- **Your instructions**
The data should be duplicated exactly, with every word kept as it is.

(Items from a data source)
Lemma forward_shrink_broadcasts_single_feature_witness :
  exists t,
    fst (ConceptAwareness.forward single_feature_input (demo_layer true false true)) = Ok t /\
    shape t = [2; 4; 3].
Proof.
  apply (forward_shrink_broadcasts_single_feature
           (demo_layer true false true) single_feature_input 4).
  - apply demo_layer_well_shaped.
  - reflexivity.
  - reflexivity.
  - cbn. lia.
  - left. reflexivity.
Defined.

Lemma forward_vector_input_witness :
  (exists t,
     fst (ConceptAwareness.forward vector_input (demo_layer false false true)) = Ok t /\
     shape t = [2; 2; 3]) /\
  (exists t,
     fst (ConceptAwareness.forward vector_input (demo_layer true false true)) = Ok t /\
     shape t = [2; 1; 3]).
Proof.
  split.
  - apply (forward_vector_input (demo_layer false false true) vector_input).
    + apply demo_layer_well_shaped.
    + reflexivity.
    + reflexivity.
    + discriminate.
  - apply (forward_vector_input (demo_layer true false true) vector_input).
    + apply demo_layer_well_shaped.
    + reflexivity.
    + reflexivity.
    + intros _. cbn. lia.
Defined.

Lemma small_layer_well_shaped top : well_shaped (small_layer top).
Proof. split; [reflexivity|]. exists b212. split; reflexivity. Qed.

Lemma forward_linear_map_witness :
  exists t,
    fst (ConceptAwareness.forward m23 (small_layer true)) = Ok t /\
    get t [1; 1] =
    sadd (ssum (map (fun i => smul (input_at m23 1 0 i) (get w223 [1; 1; i])) (seq 0 3)))
         (get b212 [1; 0; 1]).
Proof.
  destruct (forward_linear_map (small_layer true) m23 b212 2
              (small_layer_well_shaped true) eq_refl eq_refl
              (or_introl eq_refl) ltac:(intros _; cbn; lia))
    as (t & Et & Vt).
  exists t. split; [exact Et|].
  apply (Vt 1 0 1); cbn; lia.
Defined.

Lemma forward_gated_linear_map_witness :
  exists t beta,
    fst (ConceptAwareness.forward demo_input (demo_layer true false true)) = Ok t /\
    ConceptAwareness.beta
      (snd (ConceptAwareness.forward demo_input (demo_layer true false true))) =
      Some beta /\
    get t [1; 3; 2] =
    sadd (ssum (map (fun i => smul (smul (input_at demo_input 1 3 i) (get beta [1; i]))
                                   (get demo_weight [1; 2; i]))
                    (seq 0 2)))
         (get demo_bias [1; 0; 2]).
Proof.
  destruct (forward_gated_linear_map (demo_layer true false true) demo_input demo_bias 4
              (demo_layer_well_shaped true false) eq_refl eq_refl
              ltac:(cbn; lia) (or_introl eq_refl) ltac:(discriminate))
    as (t & beta & Et & Eb & Vt).
  exists t, beta. split; [exact Et|]. split; [exact Eb|].
  apply (Vt 1 3 2); cbn; lia.
Defined.

Lemma sequential_stack_shape_witness :
  exists t,
    Sequential.returned
      (Sequential.forward sigmoid
         (map Sequential.MConceptAwareness [demo_layer true false true; next_layer])
         (demo_input, demo_labels) false) = Ok t /\
    shape t = [2; 4; 1].
Proof.
  apply (sequential_stack_shape sigmoid [demo_layer true false true; next_layer]
           2 2 4 demo_input demo_labels false).
  - cbn. repeat split; try reflexivity; try (intros _; lia); try discriminate.
    + exists demo_bias. split; reflexivity.
    + eexists. split; reflexivity.
  - discriminate.
  - left. reflexivity.
Defined.

Lemma attention_forward_stores_scores_witness :
  snd (Attention.forward demo_input3 demo_labels demo_attention) = demo_attention /\
  raises (fst (Attention.forward demo_input3 demo_labels demo_attention)).
Proof.
  apply (attention_forward_stores_scores demo_attention demo_input3 demo_labels).
  exists RuntimeError. reflexivity.
Defined.

Lemma attention_forward_shape_witness :
  (exists t,
     fst (Attention.forward demo_input demo_labels demo_attention) = Ok t /\
     shape t = [2; 4; 3]) /\
  (exists t,
     fst (Attention.forward one_sample one_label demo_attention) = Ok t /\
     shape t = [2; 2; 3]).
Proof.
  split.
  - apply (attention_forward_shape demo_attention demo_input demo_labels 4).
    + apply demo_attention_well_shaped.
    + split; [left; split; reflexivity | reflexivity].
    + cbn. lia.
    + cbn. lia.
    + lia.
  - apply (attention_forward_shape demo_attention one_sample one_label 1).
    + apply demo_attention_well_shaped.
    + split; [left; split; reflexivity | reflexivity].
    + cbn. lia.
    + cbn. lia.
    + lia.
Defined.

Lemma attention_label_batch_mismatch_witness :
  fst (Attention.forward demo_input three_labels demo_attention) = Err RuntimeError /\
  snd (Attention.forward demo_input three_labels demo_attention) = demo_attention.
Proof.
  apply (attention_label_batch_mismatch demo_attention demo_input three_labels 4 3).
  - apply demo_attention_well_shaped.
  - left. split; reflexivity.
  - reflexivity.
  - lia.
  - lia.
  - lia.
Defined.

Lemma attention_first_on_class_input_witness :
  fst (Attention.forward demo_input3 demo_labels demo_attention) = Err RuntimeError /\
  snd (Attention.forward demo_input3 demo_labels demo_attention) = demo_attention.
Proof.
  apply (attention_first_on_class_input demo_attention demo_input3 demo_labels 4).
  - apply demo_attention_well_shaped.
  - reflexivity.
  - reflexivity.
  - reflexivity.
Defined.

Lemma alpha_is_distribution_witness :
  exists a,
    ConceptAwareness.alpha
      (snd (ConceptAwareness.forward demo_input (demo_layer true false true))) = Some a /\
    ssum (map (fun i => get a [1; i]) (seq 0 2)) = 1%R.
Proof.
  destruct (alpha_is_distribution (demo_layer true false true) demo_input 2 3 2
              eq_refl eq_refl ltac:(lia))
    as (a & Ea & _ & Va).
  exists a. split; [exact Ea|].
  apply (Va 1). lia.
Defined.

Lemma attention_scores_are_distribution_witness :
  exists s,
    Attention.attn_scores_softmax
      (snd (Attention.forward demo_input demo_labels demo_attention)) = Some s /\
    ssum (map (fun i => get s [1; 0; i]) (seq 0 2)) = 1%R.
Proof.
  destruct (attention_scores_are_distribution demo_attention demo_input demo_labels 4
              demo_attention_well_shaped
              (conj (or_introl (conj eq_refl eq_refl)) eq_refl)
              ltac:(cbn; lia) ltac:(lia))
    as (s & Es & _ & Vs).
  exists s. split; [exact Es|].
  apply (Vs 1). cbn. lia.
Defined.

Lemma forward_view_reads_row_major_witness :
  exists t v,
    fst (ConceptAwareness.forward demo_input (demo_layer1 false false)) = Ok t /\
    forward_view (demo_layer1 false false) demo_input = Ok v /\
    shape v = [4; 2] /\
    get v [1; 0] = get t [0; 2; 0].
Proof.
  destruct (forward_view_reads_row_major (demo_layer1 false false) demo_input 4
              (demo_layer1_well_shaped false false) (or_introl eq_refl)
              eq_refl eq_refl ltac:(discriminate) ltac:(cbn; lia) ltac:(lia))
    as (t & v & Et & Ev & Hv & Vv).
  exists t, v. repeat (split; [assumption|]).
  apply (Vv 1 0); cbn; lia.
Defined.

- **Solution for this task**
Lemma forward_shrink_broadcasts_single_feature_witness :
  exists t,
    fst (ConceptAwareness.forward single_feature_input (demo_layer true false true)) = Ok t /\
    shape t = [2; 4; 3].
Proof.
  apply (forward_shrink_broadcasts_single_feature
           (demo_layer true false true) single_feature_input 4).
  - apply demo_layer_well_shaped.
  - reflexivity.
  - reflexivity.
  - cbn. lia.
  - left. reflexivity.
Defined.

Lemma forward_vector_input_witness :
  (exists t,
     fst (ConceptAwareness.forward vector_input (demo_layer false false true)) = Ok t /\
     shape t = [2; 2; 3]) /\
  (exists t,
     fst (ConceptAwareness.forward vector_input (demo_layer true false true)) = Ok t /\
     shape t = [2; 1; 3]).
Proof.
  split.
  - apply (forward_vector_input (demo_layer false false true) vector_input).
    + apply demo_layer_well_shaped.
    + reflexivity.
    + reflexivity.
    + discriminate.
  - apply (forward_vector_input (demo_layer true false true) vector_input).
    + apply demo_layer_well_shaped.
    + reflexivity.
    + reflexivity.
    + intros _. cbn. lia.
Defined.

Lemma small_layer_well_shaped top : well_shaped (small_layer top).
Proof. split; [reflexivity|]. exists b212. split; reflexivity. Qed.

Lemma forward_linear_map_witness :
  exists t,
    fst (ConceptAwareness.forward m23 (small_layer true)) = Ok t /\
    get t [1; 1] =
    sadd (ssum (map (fun i => smul (input_at m23 1 0 i) (get w223 [1; 1; i])) (seq 0 3)))
         (get b212 [1; 0; 1]).
Proof.
  destruct (forward_linear_map (small_layer true) m23 b212 2
              (small_layer_well_shaped true) eq_refl eq_refl
              (or_introl eq_refl) ltac:(intros _; cbn; lia))
    as (t & Et & Vt).
  exists t. split; [exact Et|].
  apply (Vt 1 0 1); cbn; lia.
Defined.

Lemma forward_gated_linear_map_witness :
  exists t beta,
    fst (ConceptAwareness.forward demo_input (demo_layer true false true)) = Ok t /\
    ConceptAwareness.beta
      (snd (ConceptAwareness.forward demo_input (demo_layer true false true))) =
      Some beta /\
    get t [1; 3; 2] =
    sadd (ssum (map (fun i => smul (smul (input_at demo_input 1 3 i) (get beta [1; i]))
                                   (get demo_weight [1; 2; i]))
                    (seq 0 2)))
         (get demo_bias [1; 0; 2]).
Proof.
  destruct (forward_gated_linear_map (demo_layer true false true) demo_input demo_bias 4
              (demo_layer_well_shaped true false) eq_refl eq_refl
              ltac:(cbn; lia) (or_introl eq_refl) ltac:(discriminate))
    as (t & beta & Et & Eb & Vt).
  exists t, beta. split; [exact Et|]. split; [exact Eb|].
  apply (Vt 1 3 2); cbn; lia.
Defined.

Lemma sequential_stack_shape_witness :
  exists t,
    Sequential.returned
      (Sequential.forward sigmoid
         (map Sequential.MConceptAwareness [demo_layer true false true; next_layer])
         (demo_input, demo_labels) false) = Ok t /\
    shape t = [2; 4; 1].
Proof.
  apply (sequential_stack_shape sigmoid [demo_layer true false true; next_layer]
           2 2 4 demo_input demo_labels false).
  - cbn. repeat split; try reflexivity; try (intros _; lia); try discriminate.
    + exists demo_bias. split; reflexivity.
    + eexists. split; reflexivity.
  - discriminate.
  - left. reflexivity.
Defined.

Lemma attention_forward_stores_scores_witness :
  snd (Attention.forward demo_input3 demo_labels demo_attention) = demo_attention /\
  raises (fst (Attention.forward demo_input3 demo_labels demo_attention)).
Proof.
  apply (attention_forward_stores_scores demo_attention demo_input3 demo_labels).
  exists RuntimeError. reflexivity.
Defined.

Lemma attention_forward_shape_witness :
  (exists t,
     fst (Attention.forward demo_input demo_labels demo_attention) = Ok t /\
     shape t = [2; 4; 3]) /\
  (exists t,
     fst (Attention.forward one_sample one_label demo_attention) = Ok t /\
     shape t = [2; 2; 3]).
Proof.
  split.
  - apply (attention_forward_shape demo_attention demo_input demo_labels 4).
    + apply demo_attention_well_shaped.
    + split; [left; split; reflexivity | reflexivity].
    + cbn. lia.
    + cbn. lia.
    + lia.
  - apply (attention_forward_shape demo_attention one_sample one_label 1).
    + apply demo_attention_well_shaped.
    + split; [left; split; reflexivity | reflexivity].
    + cbn. lia.
    + cbn. lia.
    + lia.
Defined.

Lemma attention_label_batch_mismatch_witness :
  fst (Attention.forward demo_input three_labels demo_attention) = Err RuntimeError /\
  snd (Attention.forward demo_input three_labels demo_attention) = demo_attention.
Proof.
  apply (attention_label_batch_mismatch demo_attention demo_input three_labels 4 3).
  - apply demo_attention_well_shaped.
  - left. split; reflexivity.
  - reflexivity.
  - lia.
  - lia.
  - lia.
Defined.

Lemma attention_first_on_class_input_witness :
  fst (Attention.forward demo_input3 demo_labels demo_attention) = Err RuntimeError /\
  snd (Attention.forward demo_input3 demo_labels demo_attention) = demo_attention.
Proof.
  apply (attention_first_on_class_input demo_attention demo_input3 demo_labels 4).
  - apply demo_attention_well_shaped.
  - reflexivity.
  - reflexivity.
  - reflexivity.
Defined.

Lemma alpha_is_distribution_witness :
  exists a,
    ConceptAwareness.alpha
      (snd (ConceptAwareness.forward demo_input (demo_layer true false true))) = Some a /\
    ssum (map (fun i => get a [1; i]) (seq 0 2)) = 1%R.
Proof.
  destruct (alpha_is_distribution (demo_layer true false true) demo_input 2 3 2
              eq_refl eq_refl ltac:(lia))
    as (a & Ea & _ & Va).
  exists a. split; [exact Ea|].
  apply (Va 1). lia.
Defined.

Lemma attention_scores_are_distribution_witness :
  exists s,
    Attention.attn_scores_softmax
      (snd (Attention.forward demo_input demo_labels demo_attention)) = Some s /\
    ssum (map (fun i => get s [1; 0; i]) (seq 0 2)) = 1%R.
Proof.
  destruct (attention_scores_are_distribution demo_attention demo_input demo_labels 4
              demo_attention_well_shaped
              (conj (or_introl (conj eq_refl eq_refl)) eq_refl)
              ltac:(cbn; lia) ltac:(lia))
    as (s & Es & _ & Vs).
  exists s. split; [exact Es|].
  apply (Vs 1). cbn. lia.
Defined.

Lemma forward_view_reads_row_major_witness :
  exists t v,
    fst (ConceptAwareness.forward demo_input (demo_layer1 false false)) = Ok t /\
    forward_view (demo_layer1 false false) demo_input = Ok v /\
    shape v = [4; 2] /\
    get v [1; 0] = get t [0; 2; 0].
Proof.
  destruct (forward_view_reads_row_major (demo_layer1 false false) demo_input 4
              (demo_layer1_well_shaped false false) (or_introl eq_refl)
              eq_refl eq_refl ltac:(discriminate) ltac:(cbn; lia) ltac:(lia))
    as (t & v & Et & Ev & Hv & Vv).
  exists t, v. repeat (split; [assumption|]).
  apply (Vv 1 0); cbn; lia.
Defined.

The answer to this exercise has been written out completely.